Smidt Nynke, Rutjes Anne W S, van der Windt Daniëlle A W M, Ostelo Raymond W J G, Bossuyt Patrick M, Reitsma Johannes B, Bouter Lex M, de Vet Henrica C w
Institute for Research in Extramural Medicine, VU University Medical Center, Van der Boechorststraat 7, 1081 BT Amsterdam, The Netherlands.
BMC Med Res Methodol. 2006 Mar 15;6:12. doi: 10.1186/1471-2288-6-12.
In January 2003, STAndards for the Reporting of Diagnostic accuracy studies (STARD) were published in a number of journals, to improve the quality of reporting in diagnostic accuracy studies. We designed a study to investigate the inter-assessment reproducibility, and intra- and inter-observer reproducibility of the items in the STARD statement.

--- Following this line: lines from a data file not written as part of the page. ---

(** * grequests: the Response wrapper of response.go

    A shallow embedding of [response.go].  A Go method with a pointer
    receiver [r *Response] becomes a function that takes the Response and
    returns the Response it leaves behind together with its result; a Go panic
    is a separate outcome that keeps the state reached when it was raised.
    The collaborators of the file (the response body handed over by net/http,
    [bytes.Buffer], [io.Copy], [os.Create] and the JSON/XML decoders) are
    modelled by what the code can observe of them. *)

From Stdlib Require Import List ZArith Lia Bool String.
From Stdlib Require Import Strings.Byte.
Import ListNotations.
Open Scope Z_scope.

(** ** Errors and panics *)

(** Go [error] values.  A nil error is [None] of [option error]. *)
Inductive error : Type :=
| io_EOF                       (* io.EOF *)
| io_ErrShortWrite             (* io.ErrShortWrite *)
| errReadOnClosedResBody       (* net/http: read on closed response body *)
| ErrOther (msg : string).     (* any other error value *)

Definition error_eqb (a b : error) : bool :=
  match a, b with
  | io_EOF, io_EOF => true
  | io_ErrShortWrite, io_ErrShortWrite => true
  | errReadOnClosedResBody, errReadOnClosedResBody => true
  | ErrOther x, ErrOther y => String.eqb x y
  | _, _ => false
  end.

(** The run-time panics the file can raise. *)
Inductive panic : Type :=
| NilDereference               (* invalid memory address or nil pointer dereference *)
| GrowNegativeCount            (* bytes.Buffer.Grow: negative count *)
| BufferTooLarge.              (* bytes.ErrTooLarge *)

(** ** The response body: an io.ReadCloser

    The body is an io.ReadCloser that response.go does not control.  It is
    described by the results its successive [Read] calls hand out; once
    they are used up every further [Read] reports [io.EOF].  What a [Read]
    after [Close] answers is the body's own business: the body net/http
    hands out for a response with content reports an error of its own
    ([errReadOnClosedResBody]), [http.NoBody] reports [io.EOF], and a body
    whose [Close] does nothing goes on reading.  [bafter_close] is the
    error reported once the body is closed, if there is one.  [breads]
    and [bcloses] count the calls made so far. *)

Definition ReadResult : Type := (list byte * option error)%type.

Thirty-two diagnostic accuracy studies published in 2000 in medical journals with an impact factor of at least 4 were included. Two reviewers independently evaluated the quality of reporting of these studies using the 25 items of the STARD statement. A consensus evaluation was obtained by discussing and resolving disagreements between reviewers. Almost two years later, the same studies were evaluated by the same reviewers. For each item, percentages agreement and Cohen's kappa between first and second consensus assessments (inter-assessment) were calculated. Intraclass Correlation coefficients (ICC) were calculated to evaluate its reliability.
The overall inter-assessment agreement for all items of the STARD statement was 85% (Cohen's kappa 0.70) and varied from 63% to 100% for individual items. The largest differences between the two assessments were found for the reporting of the rationale of the reference standard (kappa 0.37), number of included participants that underwent tests (kappa 0.28), distribution of the severity of the disease (kappa 0.23), a cross tabulation of the results of the index test by the results of the reference standard (kappa 0.33) and how indeterminate results, missing data and outliers were handled (kappa 0.25). Within and between reviewers, also large differences were observed for these items. The inter-assessment reliability of the STARD checklist was satisfactory (ICC = 0.79 [95% CI: 0.62 to 0.89]).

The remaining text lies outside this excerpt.